DESCRIPTION OF THE TASK: Up to and including the line containing "- [core]: the", please reproduce the lines of the listing below, starting from the top.
________________
(* ===== verification/Prelude.v ===== *)
(** * Anki backup tool: a verification development

    ** The program

    The tool keeps an hourly history of an AnkiWeb collection.  Its parts, under
    [src/crates]:

    - [core]: the entries of the history, their statistics, the content hash;
    - [storage]: the repository.  [repository.rs] writes payload files, metadata
      files and a pointer to the active backup below a root directory, and records
      entries in a metadata store; [store.rs] is the trait of that store,
      [sqlite_store.rs] and [postgres_store.rs] are its implementations;
    - [sync]: the AnkiWeb client that downloads and uploads collections;
    - [daemon]: configuration, the HTTP server with its guards and handlers, and
      the scheduler that downloads, backs up and prunes every hour.

    The server and the scheduler call the client and the repository; the
    repository calls the store through the trait only.

    ** How it is modelled

    Every operation is a function of a state monad with errors and panics over a
    [World]: the file tree, the metadata database, the rollback gate, the requests
    handed to the HTTP client and the log.  Clock readings, random identifiers, server
    answers and faults come from oracles ([World.Env]) indexed by counters of the
    world.  A fault can strike any interaction with a disk or a database, and says
    how much of it had happened; theorems hold for all oracles, hence for every
    schedule of faults.  A [wp] calculus relates an operation, a start world and a
    predicate on result and end world; a specification always covers all three of
    success, error and panic.

    The daemon runs the scheduler and its requests concurrently.  For that, the
    same operations are written once more as [Task]s, cut at the calls between
    which another thread can act, and proved to mean the same when run alone (the
    lemmas [means_*] of [Async.v]); a [Pool] of tasks takes steps in any order, with the mutex of the rollback gate, and a
    rely-guarantee calculus ([wpi]) gives what holds along every interleaving.

    The crates the program calls (chrono, uuid, serde_json, sha2, hex, zstd, the
    SQL engines, reqwest, tar, axum, toml, askama) are type classes of operations
    with companion classes of laws, which state their documented behaviour;
    [serde_json] is asked to read back only documents within its limits (64-bit
    integers, bounded nesting), and compression may fail.
    Machine integers are [Z] with the wrap-around of [as i64] written out.
    Instants are nanoseconds; their RFC 3339 text is modelled, because the SQLite
    store compares instants as text.

    ** Files

    - [Prelude.v]: bytes, machine integers, string order, numerals, lists, hints.
    - [Calendar.v]: civil dates and RFC 3339 text; text order is time order.
    - [Net.v]: socket addresses, read and printed as [std::net] does.
    - [World.v]: results, paths, the file tree, oracles, the monad, the file
      operations of [std::fs] and their specifications, the [wp] calculus.
    - [Tasks.v]: tasks, what they mean when run alone, how many turns they take,
      the [wpi] calculus.
    - [Crates.v]: interfaces and laws of the crates.
    - [Core.v]: [core/src/backup.rs] and [hash.rs]; the serde derives.
    - [Sha256.v]: the SHA-256 of FIPS 180-4 and hexadecimal text, executable, as what
      the two hash crates compute ([HashLaws]).
    - [Store.v]: the trait [MetadataStore] ([MetadataStore]), an abstract state
      ([StoreModel]) and the contract ([StoreLaws], [StoreOpenLaws]).
    - [Sqlite.v], [Postgres.v]: the two stores, and that they meet the contract.
    - [Stats.v]: [extract_stats] of [repository.rs] over SQLite collections.
    - [Sample.v]: the SQL statements that build the tests' sample collections, and
      the statistics of these collections.
    - [Repository.v]: [BackupRepository] over any store.
    - [RepositoryInv.v]: paths, frames, the repository invariant [repo_inv].
    - [RepositoryThms.v]: [run_once] in every outcome, and its success.
    - [RepositoryOps.v]: [rollback_to] and pruning in every outcome, and their
      success.
    - [History.v]: the step relation of repository operations, histories, the
      invariant by induction on them, what leaves a repository, skipping.
    - [Sync.v]: [sync/src/lib.rs]; the protocol as a function of the server's
      answers ([session]) and that the program follows it.
    - [UnitTests.v]: the tests inside [hash.rs], [repository.rs] and
      [sync/src/lib.rs] as programs, and that they pass.
    - [Config.v]: [daemon/src/config.rs] and the settings of [main.rs].
    - [Server.v], [ServerThms.v]: [daemon/src/server.rs]: routes, guards, handlers.
    - [Html.v]: [daemon/templates]: the pages, and the requests they lead to.
    - [ApiTypes.v]: types of the JSON replies, and that the replies have them.
    - [IntegrationTests.v]: [daemon/tests/integration.rs], thirteen tests that open a
      repository, take backups and ask the server, and that they pass.
    - [Daemon.v]: one backup from the command line, the scheduler.
    - [Async.v]: the operations as tasks, equal to the operations when run alone.
    - [Interference.v]: what the scheduler's tasks guarantee while others act.
    - [Service.v]: [run_service] and [main] over either store, the service as a
      step relation of whole scheduler rounds and requests.
    - [Pool.v]: the running daemon as a step relation on tasks: its invariant, and
      that requests can finish; executable schedules.
    - [Spacing.v]: the rollback gate along a run of the pool.
    - [Downloads.v]: what a download can send while backups are taken and pruned: a
      log of all that was ever recorded, kept by the scheduler, read by requests.
    - [Lives.v]: one process after another on the same disk, each killed at any
      point.
    - [Instances.v]: several processes on one repository at the same time.
    - [Race.v]: a round that publishes its backup and a rollback at the same time,
      call by call.
    - [PointerFile.v]: [write_current_pointer] as system calls on open files, alone
      and with a second writer; the operation of [Repository.v] refines it.
    - [Reference.v]: concrete functions for all interfaces, with their laws proved.
    - [Scenario.v]: worlds reached by running the model with them.
    - [RepositoryProps.v], [TestProps.v], [StoreProps.v], [SyncProps.v],
      [DaemonProps.v], [ServiceProps.v], [PageProps.v], [ConcurrencyProps.v]: the
      properties C1 to C40, with a witness where there are hypotheses, and further
      theorems without a number.

    ** What the theorems show

    - Repository (C1 to C3, C7, C11, C21 to C23, C25): along every history, with any
      faults, each recorded backup has its own directory with a payload of the
      recorded hash and size, and the pointer file is absent or complete; entries
      leave by pruning only; each operation's effect in every outcome; that backup,
      rollback and pruning succeed when nothing fails; statistics describe the
      collection.
    - Stores and hash (C12, C13, C26, C32): both stores refine the contract,
      rows round trip, the content hash is the text of the SHA-256 digest.
    - Client (C14, C15, C31, C33): downloads and uploads are the three-call
      protocol with at most one redirect per call; which requests they send in any
      outcome, where the password goes, and that the later ones carry the host key
      that the server answered.
    - Server and program (C8, C10, C16, C20, C27 to C30): the invariant along every
      sequence of rounds and requests, rollback with upload, [main] with either
      store and its listen address, the listings, the guards, downloads, typed
      replies, pages whose markup no data can change.
    - Concurrency (C4, C6, C17 to C19, C24): backups stay sound along every
      interleaving; a download that overlaps backups and pruning sends the payload of
      a backup that was recorded, or none; rollbacks that are answered with success
      are ten seconds apart; a request can finish within 25 steps of its own and of
      the request that holds the mutex; writing the pointer as one operation refines
      its system calls, and a pointer written by one call at a time is complete at
      every one of them.
    - Crashes (C5): whatever processes ran on a disk and wherever they were killed,
      the next one finds sound backups, and lost only what was past the retention.
    - Tests (C9, and theorems without a number): the repository's own tests pass
      from any empty directory and database on a machine where nothing fails, not
      only in one run.
    - C34 to C40 state behaviour that a reader of the documentation would not
      expect; they are listed as findings.

    ** Bounds and fuel

    The loop of [simple_session_id] runs on fuel 6, since 62 ^ 6 exceeds 2 ^ 32
    (C33 shows that nothing is cut off); the width of a printed number runs on
    fuel 10, since the numbers have at most 32 bits; a padded message is cut into as
    many blocks as its length over 64.  All other recursion is
    structural; [scheduler_loop] is the first [n] rounds of an endless loop.  A
    handler takes at most twelve actions ([bounded_handle]), the mutex included.
    Theorems on stored instants assume clock readings in the years 0 to 9999, the
    range in which RFC 3339 text is ordered like time.  A backup must not start in
    the same second in which another one was named ([dir_unused],
    [fresh_seconds]): the code would write into the same directory.  The theorems
    on interleavings assume that the clock does not run backwards.  A process is
    killed between two of its calls; a call that is cut short is a fault of that
    call, and what a call has done stays on the disk.

    ** What is not modelled

    The pause of the scheduler, what a socket does once it is bound, the tracing
    subscriber, the [Debug] instances, the Docker, Helm and CI files, and
    [sync/tests/live_sync.rs], which needs the real AnkiWeb.  In the integration
    tests a request is a call of the handler, without a connection.  Paths are normal: a root such as [./data] appears without
    the leading dot in messages.  SQLite's side files (journals) are not part of
    the file tree.  In a [Pool] one call of [std::fs], of the store or of the
    client is one action; [PointerFile.v] looks inside the calls that write the
    pointer, and the others write files that no second task writes.  The pruning of
    the SQLite store, a query and one delete per row, is one action too.  A request
    counts as sent when the HTTP client has it, whether or not the server sees it.

    ** Plan

    Next: a finer model of the pruning loop of the SQLite store, whose statements are
    separate commits; the round trip of IPv6 addresses; directories that a killed
    backup leaves behind. *)

From stdpp Require Export base gmap sets list strings pretty sorting.
From Stdlib Require Export ZArith Lia.
From Stdlib Require Export Ascii.

Declare Scope backup_scope.
Delimit Scope backup_scope with backup.
Open Scope backup_scope.
#[export] Set Default Goal Selector "!".
#[export] Set Warnings "-clear-no-such-hyp".

(** ** Hint databases of the development *)

Create HintDb backup.
Create Rewrite HintDb strings.

(** ** Bytes *)

(** A [Vec<u8>] is a list of bytes; a Rust [String] is the Rocq [string] of its
    UTF-8 bytes. *)
Abbreviation bytes := (list Byte.byte).

#[export] Instance byte_eq_dec : EqDecision Byte.byte := Byte.byte_eq_dec.

Definition bytes_of_string (s : string) : bytes := String.list_byte_of_string s.
Definition string_of_bytes (b : bytes) : string := String.string_of_list_byte b.

Lemma string_of_bytes_of_string s : string_of_bytes (bytes_of_string s) = s.
Proof. apply String.string_of_list_byte_of_string. Qed.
________________
PROBLEM SOLUTION:
(* ===== verification/Prelude.v ===== *)
(** * Anki backup tool: a verification development

    ** The program

    The tool keeps an hourly history of an AnkiWeb collection.  Its parts, under
    [src/crates]:

    - [core]: the entries of the history, their statistics, the content hash;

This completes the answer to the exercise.